WHAT THIS TASK INVOLVES>
Look below for the line containing "Section Vocabulary." and the line containing "fold_left (λ acc"; repeat exactly those two lines and all lines between them, and nothing else.

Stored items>
Definition solve (self : t) (b x : loc) : M Real_t Z :=
  let v := m_view self in
  for_range (m_nc v) (λ i,
    d ← load (m_data v) i;
    bi ← load b i;
    store x i (rmul d bi));;
  mret 0.
End WithReal.
End DiagonalInv.

Module SVD.
Import DenseMatrix.

Section WithReal.
Context {Real_t : Type} `{RealOps Real_t}.

Record t := {
  m_view : DenseMatrix.t;
  m_s : loc;
  m_ldu : Z;
  m_u : loc;
  m_ldvt : Z;
  m_vt : loc;
  m_work : loc;
  m_lwork : Z;
  m_condition_number : Real_t
}.

Definition set_condition_number (self : t) (c : Real_t) : t :=
  {| m_view := m_view self; m_s := m_s self; m_ldu := m_ldu self;
     m_u := m_u self; m_ldvt := m_ldvt self; m_vt := m_vt self;
     m_work := m_work self; m_lwork := m_lwork self;
     m_condition_number := c |}.

Context (bk : Backend Real_t).

(** The call [gesvd(&mode, &mode, &m_nr, &m_nc, m_data, &m_ld, m_s, m_u,
    &m_ldu, m_vt, &m_ldvt, work, &lwork, &info)]; the work array is held
    by the caller (a local scalar in the constructor, [m_work] in
    [factorize]). *)
Definition call_gesvd (v : DenseMatrix.t) (s : loc) (ldu : Z) (u : loc)
    (ldvt : Z) (vt : loc) (work : list Real_t) (lwork : Z)
    : M Real_t (list Real_t * Z) :=
  let mode := "A"%char in
  A ← read_buf (m_data v);
  S ← read_buf s;
  U ← read_buf u;
  VT ← read_buf vt;
  emit (EvCall Gesvd);;
  let '(A', S', U', VT', work', info) :=
    gesvd bk mode mode (m_nr v) (m_nc v) A (m_ld v) S U ldu VT ldvt
          work lwork in
  write_back (m_data v) A';;
  write_back s S';;
  write_back u U';;
  write_back vt VT';;
  mret (overwrite work work', info).

Definition ctor (view : DenseMatrix.t) : M Real_t t :=
  s ← buffer_factory (Z.min (m_nr view) (m_nc view));
  let ldu := m_nr view in
  u ← buffer_factory (int_mul ldu (m_nr view));
  let ldvt := m_nc view in
  vt ← buffer_factory (int_mul ldvt (m_nc view));
  let lwork := -1 in
  let condition_number := of_int (-1) in
  '(w, info) ← call_gesvd view s ldu u ldvt vt [of_int 0] lwork;
  let optim_work_size := default (of_int 0) (head w) in
  let lwork := to_int optim_work_size in
  work ← buffer_factory lwork;
  mret {| m_view := view; m_s := s; m_ldu := ldu; m_u := u;
          m_ldvt := ldvt; m_vt := vt; m_work := work; m_lwork := lwork;
          m_condition_number := condition_number |}.

Definition factorize (self : t) : M Real_t (Z * t) :=
  let v := m_view self in
  W ← read_buf (m_work self);
  '(W', info) ← call_gesvd v (m_s self) (m_ldu self) (m_u self)
                  (m_ldvt self) (m_vt self) W (m_lwork self);
  write_back (m_work self) W';;
  s0 ← load (m_s self) 0;
  sl ← load (m_s self) (Z.min (m_nr v) (m_nc v) - 1);
  mret (info, set_condition_number self (rfabs (rdiv s0 sl))).

(** [for (int i=0; i < m_view->m_nr; ++i) y1[i] /= m_s[i];] *)
Definition divide_by_singular_values (self : t) (y1 : loc) : M Real_t unit :=
  for_range (m_nr (m_view self)) (λ i,
    yi ← load y1 i;
    si ← load (m_s self) i;
    store y1 i (rdiv yi si)).

Definition solve (self : t) (b x : loc) : M Real_t Z :=
  let v := m_view self in
  let alpha := of_int 1 in
  let beta := of_int 0 in
  let incx := 1 in
  let incy := 1 in
  let trans := "T"%char in
  y1 ← buffer_factory (m_nr v);
  call_gemv trans (m_nr v) (m_nr v) alpha (m_u self) (m_ldu self)
            b incx beta y1 incy;;
  divide_by_singular_values self y1;;
  call_gemv trans (m_nc v) (m_nc v) alpha (m_vt self) (m_ldvt self)
            y1 incx beta x incy;;
  buffer_release y1;;
  mret 0.
(** A method call on an instance, and what it leaves of the instance:
    [factorize] assigns [m_condition_number]; [solve] assigns no member. *)
Inductive call := Factorize | Solve (b x : loc).

Definition invoke (self : t) (c : call) : M Real_t (Z * t) :=
  match c with
  | Factorize => factorize self
  | Solve b x => r ← solve self b x; mret (r, self)
  end.

Fixpoint invoke_all (self : t) (cs : list call) : M Real_t t :=
  match cs with
  | [] => mret self
  | c :: cs' => '(_, self') ← invoke self c; invoke_all self' cs'
  end.
End WithReal.

Arguments t : clear implicits.
End SVD.

(** ** A reduced backend

    A dependency-free backend that is exact on diagonal matrices (for the
    SVD: with a non-negative, descending diagonal): the factors of such a
    matrix are identity matrices and its own diagonal.  It needs no scratch
    space and answers a workspace query with the size 1.  It serves to run
    the strategies on concrete systems. *)
Module DiagBackend.
Section WithReal.
Context {Real_t : Type} `{RealOps Real_t}.

(** The entries [off + i + i*ld], [i < k], of a column-major array. *)
Definition diagonal (a : list Real_t) (off ld : Z) (k : nat) : list Real_t :=
  (λ i : nat, default (of_int 0) (rd a (off + Z.of_nat i + Z.of_nat i * ld)))
    <$> seq 0 k.

(** The [n]-by-[n] identity, column-major with leading dimension [ld]. *)
Definition identity (n ld : nat) : list Real_t :=
  j ← seq 0 n;
  (λ i : nat, if (i =? j)%nat then of_int 1 else of_int 0) <$> seq 0 ld.

(** 1-based index of the first zero entry, 0 if there is none. *)
Fixpoint first_zero (d : list Real_t) (i : Z) : Z :=
  match d with
  | [] => 0
  | a :: d' => if req a (of_int 0) then i else first_zero d' (i + 1)
  end.

Definition no_pivoting (k : nat) : list Z :=
  (λ i : nat, Z.of_nat i + 1) <$> seq 0 k.

Definition divide (b d : list Real_t) : list Real_t :=
  zip_with rdiv (take (length d) b) d ++ drop (length d) b.

Definition backend : Backend Real_t := {|
  getrf m n a lda ipiv :=
    let k := Z.to_nat (Z.min m n) in
    (a, no_pivoting k, first_zero (diagonal a 0 lda k) 1);
  getrs trans n nrhs a lda ipiv b ldb :=
    (a, ipiv, divide b (diagonal a 0 lda (Z.to_nat n)), 0);
  gbtrf m n kl ku ab ldab ipiv :=
    let k := Z.to_nat (Z.min m n) in
    (ab, no_pivoting k, first_zero (diagonal ab (kl + ku) (ldab - 1) k) 1);
  gbtrs trans n kl ku nrhs ab ldab ipiv b ldb :=
    (ab, ipiv, divide b (diagonal ab (kl + ku) (ldab - 1) (Z.to_nat n)), 0);
  gesvd jobu jobvt m n a lda s u ldu vt ldvt work lwork :=
    if lwork <? 0 then
      (a, s, u, vt, [of_int 1], 0)
    else
      (a, diagonal a 0 lda (Z.to_nat (Z.min m n)),
       identity (Z.to_nat m) (Z.to_nat ldu),
       identity (Z.to_nat n) (Z.to_nat ldvt), work, 0)
|}.
End WithReal.
End DiagBackend.

(** ** Vocabulary of the specification *)

Section Vocabulary.
Context {Real_t : Type} `{RealOps Real_t}.

(** The heap after one more event. *)
Definition log (h : heap Real_t) (e : event) : heap Real_t :=
  Heap (reals h) (ints h) (trace h ++ [e]).

(** The sum of [f 0 .. f (n-1)], accumulated from zero, left to right. *)
Definition sum_n (n : nat) (f : nat → Real_t) : Real_t :=
  fold_left (λ acc i, radd acc (f i)) (seq 0 n) (of_int 0).

(** Entry [(i, j)] of a column-major array with leading dimension [ld]. *)
Definition entry (a : list Real_t) (ld : nat) (i j : nat) : Real_t :=
  elem a (i + j * ld).

(** Component [j] of [Aᵀ x] for the [m]-by-[n] matrix held in [a], as [gemv]
    delivers it for [alpha = 1], [beta = 0]: [0 + 1 * Σ_i A(i,j) x(i)]. *)
Definition transpose_times (a : list Real_t) (ld m : nat) (x : list Real_t)
    (j : nat) : Real_t :=
  radd (of_int 0)
       (rmul (of_int 1) (sum_n m (λ i, rmul (entry a ld i j) (elem x i)))).

(** [Σ⁻¹ Uᵀ b]: component [k] of [Uᵀ b] divided by the singular value [s k]. *)
Definition scaled_projection (U S : list Real_t) (n : nat) (b : list Real_t)
    : list Real_t :=
  (λ k, rdiv (transpose_times U n n b k) (elem S k)) <$> seq 0 n.

(** [x = V Σ⁻¹ Uᵀ b] for square factors of order [n]; [VT] holds [Vᵀ], so
    that [V y] is the transposed product with [VT]. *)
Definition V_Sinv_Ut (U S VT : list Real_t) (n : nat) (b : list Real_t)
    : list Real_t :=
  (λ j, transpose_times VT n n (scaled_projection U S n b) j) <$> seq 0 n.

(** Least squares, for the [n]-by-[n] matrix held column-major in [a]:
    [‖A x − b‖²], [‖x‖²], and the minimum-norm least-squares solution. *)
Definition times (a : list Real_t) (n : nat) (x : list Real_t) : list Real_t :=
  (λ i, sum_n n (λ j, rmul (entry a n i j) (elem x j))) <$> seq 0 n.
Definition norm2 (x : list Real_t) : Real_t :=
  sum_n (length x) (λ i, rmul (elem x i) (elem x i)).
Definition residual2 (a : list Real_t) (n : nat) (b x : list Real_t) : Real_t :=
  norm2 (zip_with rsub (times a n x) b).
Definition is_number (r : Real_t) : Prop := req r r = true.
(** [x] has a residual that is a number and that no vector with a residual
    that is a number undercuts. *)
Definition least_squares (a : list Real_t) (n : nat) (b x : list Real_t)
    : Prop :=
  length x = n ∧ is_number (residual2 a n b x) ∧
  ∀ y, length y = n → is_number (residual2 a n b y) →
       rleb (residual2 a n b x) (residual2 a n b y) = true.
(** Among the least-squares solutions, one of least norm. *)
Definition min_norm_least_squares (a : list Real_t) (n : nat)
    (b x : list Real_t) : Prop :=
  least_squares a n b x ∧
  ∀ y, least_squares a n b y → rleb (norm2 x) (norm2 y) = true.

(** The product [U Σ Vᵀ] of square factors of order [n], column-major. *)
Definition U_S_Vt (U S VT : list Real_t) (n : nat) : list Real_t :=
  j ← seq 0 n;
  (λ i, sum_n n (λ k, rmul (rmul (entry U n i k) (elem S k)) (entry VT n k j)))
    <$> seq 0 n.

(** An [SVD] instance as its constructor leaves it, on a heap that holds its
    buffers, each with the size the constructor gave it, and the caller's
    vectors: [b] with one entry per row, [x] with one per column, [x] apart
    from every array that [solve] reads. *)
Record svd_ready (self : SVD.t Real_t) (b x : loc) (h : heap Real_t)
    (U S VT B X : list Real_t) : Prop := {
  ready_nr : 0 ≤ DenseMatrix.m_nr (SVD.m_view self);
  ready_nc : 0 ≤ DenseMatrix.m_nc (SVD.m_view self);
  ready_ldu : SVD.m_ldu self = DenseMatrix.m_nr (SVD.m_view self);
  ready_ldvt : SVD.m_ldvt self = DenseMatrix.m_nc (SVD.m_view self);
  ready_s : reals h !! SVD.m_s self = Some S;
  ready_s_len :
    length S = Z.to_nat (Z.min (DenseMatrix.m_nr (SVD.m_view self))
                               (DenseMatrix.m_nc (SVD.m_view self)));
  ready_u : reals h !! SVD.m_u self = Some U;
  ready_u_len :
    length U = Z.to_nat (SVD.m_ldu self * DenseMatrix.m_nr (SVD.m_view self));
  ready_vt : reals h !! SVD.m_vt self = Some VT;
  ready_vt_len :
    length VT = Z.to_nat (SVD.m_ldvt self * DenseMatrix.m_nc (SVD.m_view self));
  ready_b : reals h !! b = Some B;
  ready_b_len : length B = Z.to_nat (DenseMatrix.m_nr (SVD.m_view self));
  ready_x : reals h !! x = Some X;
  ready_x_len : length X = Z.to_nat (DenseMatrix.m_nc (SVD.m_view self));
  ready_apart : x ∉ [SVD.m_s self; SVD.m_u self; SVD.m_vt self; b]
}.

(** The heap once [y1] holds [Uᵀ b]. *)
Definition after_first_product (h : heap Real_t) (n : nat) (U B : list Real_t)
    : heap Real_t :=
  let y1 := fresh (dom (reals h)) in
  Heap (<[y1 := transpose_times U n n B <$> seq 0 n]> (reals h)) (ints h)
       (trace h ++ [EvAlloc y1 n; EvCall Gemv]).

(** The backend answers a workspace query (a call with [lwork = -1]) with a
    size whose conversion to [int] is not negative; an answer that is not a
    number or lies outside [int] converts to [INT_MIN] and is excluded. *)
Definition query_answers_size (bk : Backend Real_t) : Prop :=
  ∀ jobu jobvt m n a lda s u ldu vt ldvt w,
    0 ≤ to_int (default (of_int 0) (head (overwrite w
           (gesvd bk jobu jobvt m n a lda s u ldu vt ldvt w (-1)).1.2))).

(** Relations between the heap before and the heap after a run. *)

(** Outside the arrays [E], every real array is as it was, and so is every
    integer array. *)
Definition same_except (E : list loc) (h h' : heap Real_t) : Prop :=
  (∀ p, p ∉ E → reals h' !! p = reals h !! p) ∧ ints h' = ints h.

(** Outside [E], every array that existed still exists with its size. *)
Definition sizes_kept_except (E : list loc) (h h' : heap Real_t) : Prop :=
  (∀ p l, p ∉ E → reals h !! p = Some l →
          ∃ l', reals h' !! p = Some l' ∧ length l' = length l)
  ∧ (∀ p l, ints h !! p = Some l →
            ∃ l', ints h' !! p = Some l' ∧ length l' = length l).

(** Every run of [m] that returns relates its two heaps by [R]. *)
Definition preserves {A} (R : heap Real_t → heap Real_t → Prop)
    (m : M Real_t A) : Prop :=
  ∀ h a h', m h = Ok a h' → R h h'.

(** An [SVD] instance on a heap that holds the view's storage and its four
    buffers, all distinct, over a view with at least one row and column. *)
Record svd_allocated (self : SVD.t Real_t) (h : heap Real_t)
    (A S U VT W : list Real_t) : Prop := {
  allocated_data : reals h !! DenseMatrix.m_data (SVD.m_view self) = Some A;
  allocated_s : reals h !! SVD.m_s self = Some S;
  allocated_u : reals h !! SVD.m_u self = Some U;
  allocated_vt : reals h !! SVD.m_vt self = Some VT;
  allocated_work : reals h !! SVD.m_work self = Some W;
  allocated_apart :
    NoDup [DenseMatrix.m_data (SVD.m_view self); SVD.m_s self; SVD.m_u self;
           SVD.m_vt self; SVD.m_work self];
  allocated_s_len :
    length S = Z.to_nat (Z.min (DenseMatrix.m_nr (SVD.m_view self))
                               (DenseMatrix.m_nc (SVD.m_view self)));
  allocated_nonempty :
    1 ≤ Z.min (DenseMatrix.m_nr (SVD.m_view self))
              (DenseMatrix.m_nc (SVD.m_view self))
}.

(** What the backend leaves in [m_s] when [factorize] calls it. *)
Definition singular_values_after (bk : Backend Real_t) (self : SVD.t Real_t)
    (A S U VT W : list Real_t) : list Real_t :=
  let v := SVD.m_view self in
  overwrite S
    (gesvd bk "A" "A" (DenseMatrix.m_nr v) (DenseMatrix.m_nc v) A
           (DenseMatrix.m_ld v) S U (SVD.m_ldu self) VT (SVD.m_ldvt self) W
           (SVD.m_lwork self)).1.1.1.1.2.

(** The sizes of the allocations recorded in a trace, in order. *)
Definition allocations (tr : list event) : list nat :=
  omap (λ e, match e with
             | EvAlloc _ n | EvAllocInt _ n => Some n
             | _ => None
             end) tr.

RESPONSE TO THE TASK>
Section Vocabulary.
Context {Real_t : Type} `{RealOps Real_t}.

(** The heap after one more event. *)
Definition log (h : heap Real_t) (e : event) : heap Real_t :=
  Heap (reals h) (ints h) (trace h ++ [e]).

(** The sum of [f 0 .. f (n-1)], accumulated from zero, left to right. *)
Definition sum_n (n : nat) (f : nat → Real_t) : Real_t :=
  fold_left (λ acc i, radd acc (f i)) (seq 0 n) (of_int 0).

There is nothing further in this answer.